_Task material:_
Segment Open
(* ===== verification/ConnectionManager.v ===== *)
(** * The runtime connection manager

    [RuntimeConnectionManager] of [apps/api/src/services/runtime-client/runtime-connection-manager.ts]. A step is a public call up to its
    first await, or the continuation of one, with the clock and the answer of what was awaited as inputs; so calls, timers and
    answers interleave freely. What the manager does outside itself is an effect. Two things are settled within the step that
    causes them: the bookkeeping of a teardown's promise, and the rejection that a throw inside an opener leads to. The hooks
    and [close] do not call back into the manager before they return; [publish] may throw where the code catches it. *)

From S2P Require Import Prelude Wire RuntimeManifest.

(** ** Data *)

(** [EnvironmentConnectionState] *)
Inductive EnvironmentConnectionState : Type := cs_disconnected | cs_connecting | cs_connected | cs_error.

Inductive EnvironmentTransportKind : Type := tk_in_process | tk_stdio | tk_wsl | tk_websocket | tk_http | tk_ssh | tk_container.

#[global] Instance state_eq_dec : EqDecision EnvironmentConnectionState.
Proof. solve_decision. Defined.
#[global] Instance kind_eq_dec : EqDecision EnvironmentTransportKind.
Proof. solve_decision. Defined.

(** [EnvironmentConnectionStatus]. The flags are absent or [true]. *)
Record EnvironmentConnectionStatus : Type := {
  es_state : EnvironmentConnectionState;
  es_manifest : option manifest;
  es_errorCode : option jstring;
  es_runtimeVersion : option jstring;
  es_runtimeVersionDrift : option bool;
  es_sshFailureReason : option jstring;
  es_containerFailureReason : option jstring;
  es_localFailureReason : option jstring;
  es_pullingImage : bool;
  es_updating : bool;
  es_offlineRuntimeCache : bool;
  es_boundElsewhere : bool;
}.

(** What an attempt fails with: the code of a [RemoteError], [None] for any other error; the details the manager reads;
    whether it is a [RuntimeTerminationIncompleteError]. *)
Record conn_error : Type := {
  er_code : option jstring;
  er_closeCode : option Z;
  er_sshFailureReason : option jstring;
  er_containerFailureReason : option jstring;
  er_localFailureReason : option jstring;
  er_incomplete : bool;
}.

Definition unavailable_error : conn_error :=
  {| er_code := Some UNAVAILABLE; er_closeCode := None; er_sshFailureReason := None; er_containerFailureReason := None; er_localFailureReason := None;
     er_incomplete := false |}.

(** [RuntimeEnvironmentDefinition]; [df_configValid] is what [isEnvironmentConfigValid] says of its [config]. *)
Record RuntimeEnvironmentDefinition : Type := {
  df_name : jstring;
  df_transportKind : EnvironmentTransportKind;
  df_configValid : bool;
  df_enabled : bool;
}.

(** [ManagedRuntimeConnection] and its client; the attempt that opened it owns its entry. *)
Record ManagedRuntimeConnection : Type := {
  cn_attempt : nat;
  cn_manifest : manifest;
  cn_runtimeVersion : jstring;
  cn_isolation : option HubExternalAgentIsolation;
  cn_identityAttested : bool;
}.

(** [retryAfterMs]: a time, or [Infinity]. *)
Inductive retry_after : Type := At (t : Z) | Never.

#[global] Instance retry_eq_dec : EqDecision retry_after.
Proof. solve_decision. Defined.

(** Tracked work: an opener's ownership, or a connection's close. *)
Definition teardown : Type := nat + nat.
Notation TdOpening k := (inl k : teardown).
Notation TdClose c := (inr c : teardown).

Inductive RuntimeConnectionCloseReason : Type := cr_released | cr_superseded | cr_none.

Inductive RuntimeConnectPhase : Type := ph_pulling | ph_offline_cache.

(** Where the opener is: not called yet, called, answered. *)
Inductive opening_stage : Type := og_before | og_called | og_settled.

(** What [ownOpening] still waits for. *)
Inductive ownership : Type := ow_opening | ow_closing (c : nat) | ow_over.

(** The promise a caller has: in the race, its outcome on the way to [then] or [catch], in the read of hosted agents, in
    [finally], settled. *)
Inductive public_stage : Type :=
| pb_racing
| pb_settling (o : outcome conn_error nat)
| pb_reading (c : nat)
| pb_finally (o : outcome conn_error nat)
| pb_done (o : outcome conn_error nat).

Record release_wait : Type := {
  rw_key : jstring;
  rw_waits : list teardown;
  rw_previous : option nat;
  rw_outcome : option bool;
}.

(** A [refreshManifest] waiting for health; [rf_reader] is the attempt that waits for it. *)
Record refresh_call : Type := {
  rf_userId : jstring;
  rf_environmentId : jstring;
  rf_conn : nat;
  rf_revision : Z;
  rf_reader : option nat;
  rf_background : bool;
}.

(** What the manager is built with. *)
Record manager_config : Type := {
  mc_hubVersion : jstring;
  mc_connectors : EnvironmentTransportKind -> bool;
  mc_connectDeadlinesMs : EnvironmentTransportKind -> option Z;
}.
Segment Closed
Segment Open
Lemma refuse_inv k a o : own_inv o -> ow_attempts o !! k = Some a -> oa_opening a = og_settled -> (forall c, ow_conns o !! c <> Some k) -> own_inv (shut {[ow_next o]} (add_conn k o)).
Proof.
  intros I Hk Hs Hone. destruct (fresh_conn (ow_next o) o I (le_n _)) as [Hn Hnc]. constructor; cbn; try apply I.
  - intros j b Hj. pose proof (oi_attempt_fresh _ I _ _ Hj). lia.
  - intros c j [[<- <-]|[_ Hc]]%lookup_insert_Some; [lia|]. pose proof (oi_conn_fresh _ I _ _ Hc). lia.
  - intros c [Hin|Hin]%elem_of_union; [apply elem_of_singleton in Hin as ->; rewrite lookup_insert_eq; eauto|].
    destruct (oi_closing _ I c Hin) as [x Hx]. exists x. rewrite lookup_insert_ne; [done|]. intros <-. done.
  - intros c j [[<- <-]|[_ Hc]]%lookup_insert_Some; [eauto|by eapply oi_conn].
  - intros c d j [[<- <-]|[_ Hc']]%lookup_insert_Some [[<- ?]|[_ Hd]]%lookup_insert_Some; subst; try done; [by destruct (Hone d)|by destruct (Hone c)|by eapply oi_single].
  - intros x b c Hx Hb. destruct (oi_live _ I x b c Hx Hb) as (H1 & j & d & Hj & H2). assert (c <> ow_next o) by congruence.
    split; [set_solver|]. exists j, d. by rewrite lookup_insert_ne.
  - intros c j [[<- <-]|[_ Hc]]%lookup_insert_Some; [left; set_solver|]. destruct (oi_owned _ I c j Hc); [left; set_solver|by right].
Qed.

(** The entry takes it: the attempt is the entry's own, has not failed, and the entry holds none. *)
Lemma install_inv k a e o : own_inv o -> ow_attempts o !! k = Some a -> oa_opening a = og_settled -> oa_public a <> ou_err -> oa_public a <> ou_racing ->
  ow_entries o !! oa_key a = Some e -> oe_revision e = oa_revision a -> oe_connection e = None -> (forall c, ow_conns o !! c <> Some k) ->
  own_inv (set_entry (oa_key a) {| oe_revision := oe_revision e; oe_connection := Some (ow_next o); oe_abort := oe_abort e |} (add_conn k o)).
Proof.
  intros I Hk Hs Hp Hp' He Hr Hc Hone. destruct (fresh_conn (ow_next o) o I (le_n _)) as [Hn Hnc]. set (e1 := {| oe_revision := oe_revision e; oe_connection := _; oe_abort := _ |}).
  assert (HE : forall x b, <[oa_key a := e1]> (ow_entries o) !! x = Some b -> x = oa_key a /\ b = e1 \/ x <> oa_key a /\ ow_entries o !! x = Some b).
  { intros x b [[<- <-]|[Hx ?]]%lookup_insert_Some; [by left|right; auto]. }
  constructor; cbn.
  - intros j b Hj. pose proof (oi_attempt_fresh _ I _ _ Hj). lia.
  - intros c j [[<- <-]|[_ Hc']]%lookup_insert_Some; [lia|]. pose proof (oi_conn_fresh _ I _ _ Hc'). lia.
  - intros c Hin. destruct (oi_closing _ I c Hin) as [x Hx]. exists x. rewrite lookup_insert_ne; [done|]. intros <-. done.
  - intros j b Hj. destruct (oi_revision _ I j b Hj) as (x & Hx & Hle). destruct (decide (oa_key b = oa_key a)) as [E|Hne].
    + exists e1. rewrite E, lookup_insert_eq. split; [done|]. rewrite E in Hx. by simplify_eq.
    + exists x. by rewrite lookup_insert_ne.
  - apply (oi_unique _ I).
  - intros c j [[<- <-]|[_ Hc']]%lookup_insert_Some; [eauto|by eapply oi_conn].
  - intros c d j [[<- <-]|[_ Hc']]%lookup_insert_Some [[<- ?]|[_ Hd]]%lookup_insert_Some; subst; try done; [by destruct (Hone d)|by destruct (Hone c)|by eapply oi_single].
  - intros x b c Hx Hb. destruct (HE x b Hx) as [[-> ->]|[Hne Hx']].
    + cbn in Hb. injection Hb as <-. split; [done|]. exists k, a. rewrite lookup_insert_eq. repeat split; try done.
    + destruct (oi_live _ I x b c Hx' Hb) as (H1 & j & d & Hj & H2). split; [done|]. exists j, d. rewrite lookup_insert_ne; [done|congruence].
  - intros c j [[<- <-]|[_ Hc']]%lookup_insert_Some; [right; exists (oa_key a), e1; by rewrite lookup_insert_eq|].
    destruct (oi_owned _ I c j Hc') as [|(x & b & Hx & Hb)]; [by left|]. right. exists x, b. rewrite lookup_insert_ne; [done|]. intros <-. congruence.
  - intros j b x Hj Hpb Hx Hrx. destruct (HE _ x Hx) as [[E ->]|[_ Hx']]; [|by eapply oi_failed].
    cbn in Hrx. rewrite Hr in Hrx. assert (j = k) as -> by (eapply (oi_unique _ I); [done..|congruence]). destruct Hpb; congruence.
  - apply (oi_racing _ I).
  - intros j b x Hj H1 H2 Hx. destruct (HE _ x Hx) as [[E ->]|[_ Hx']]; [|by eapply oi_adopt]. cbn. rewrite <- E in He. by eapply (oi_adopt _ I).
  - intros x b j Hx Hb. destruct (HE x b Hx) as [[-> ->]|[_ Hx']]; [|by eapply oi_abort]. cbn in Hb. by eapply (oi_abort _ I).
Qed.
Segment Closed
Segment Open
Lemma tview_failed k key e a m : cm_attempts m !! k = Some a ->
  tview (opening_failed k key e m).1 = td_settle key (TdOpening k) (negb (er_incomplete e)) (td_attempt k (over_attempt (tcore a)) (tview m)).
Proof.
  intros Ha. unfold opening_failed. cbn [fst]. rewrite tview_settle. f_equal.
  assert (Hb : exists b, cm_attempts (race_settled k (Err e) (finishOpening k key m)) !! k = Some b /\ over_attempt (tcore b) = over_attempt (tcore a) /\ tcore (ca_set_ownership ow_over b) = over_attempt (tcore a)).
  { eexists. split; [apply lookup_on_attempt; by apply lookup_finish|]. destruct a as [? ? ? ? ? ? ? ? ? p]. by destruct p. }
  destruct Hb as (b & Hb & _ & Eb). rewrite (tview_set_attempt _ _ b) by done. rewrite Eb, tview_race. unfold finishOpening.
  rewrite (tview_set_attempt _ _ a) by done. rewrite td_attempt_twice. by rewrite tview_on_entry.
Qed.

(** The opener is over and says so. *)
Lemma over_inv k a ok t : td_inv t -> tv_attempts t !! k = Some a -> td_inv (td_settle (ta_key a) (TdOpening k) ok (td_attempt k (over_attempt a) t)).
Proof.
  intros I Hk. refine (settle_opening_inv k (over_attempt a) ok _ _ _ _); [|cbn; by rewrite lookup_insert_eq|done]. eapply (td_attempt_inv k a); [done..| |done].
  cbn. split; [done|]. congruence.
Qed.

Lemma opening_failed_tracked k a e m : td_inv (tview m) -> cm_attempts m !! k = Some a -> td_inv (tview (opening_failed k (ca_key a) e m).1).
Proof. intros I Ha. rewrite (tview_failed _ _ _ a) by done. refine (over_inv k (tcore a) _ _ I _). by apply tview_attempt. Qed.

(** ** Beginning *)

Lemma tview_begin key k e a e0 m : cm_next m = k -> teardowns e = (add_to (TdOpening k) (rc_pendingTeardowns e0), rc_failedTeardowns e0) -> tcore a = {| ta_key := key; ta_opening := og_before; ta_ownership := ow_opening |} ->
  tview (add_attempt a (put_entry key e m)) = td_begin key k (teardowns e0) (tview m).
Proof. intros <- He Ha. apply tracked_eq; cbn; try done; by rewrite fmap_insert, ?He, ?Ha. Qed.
Segment Closed
_Exercise instructions:_ Your task is to find every line above containing the word "that" and copy it.

_Response to this exercise:_
    answers interleave freely. What the manager does outside itself is an effect. Two things are settled within the step that
    causes them: the bookkeeping of a teardown's promise, and the rejection that a throw inside an opener leads to. The hooks
(** [ManagedRuntimeConnection] and its client; the attempt that opened it owns its entry. *)
(** A [refreshManifest] waiting for health; [rf_reader] is the attempt that waits for it. *)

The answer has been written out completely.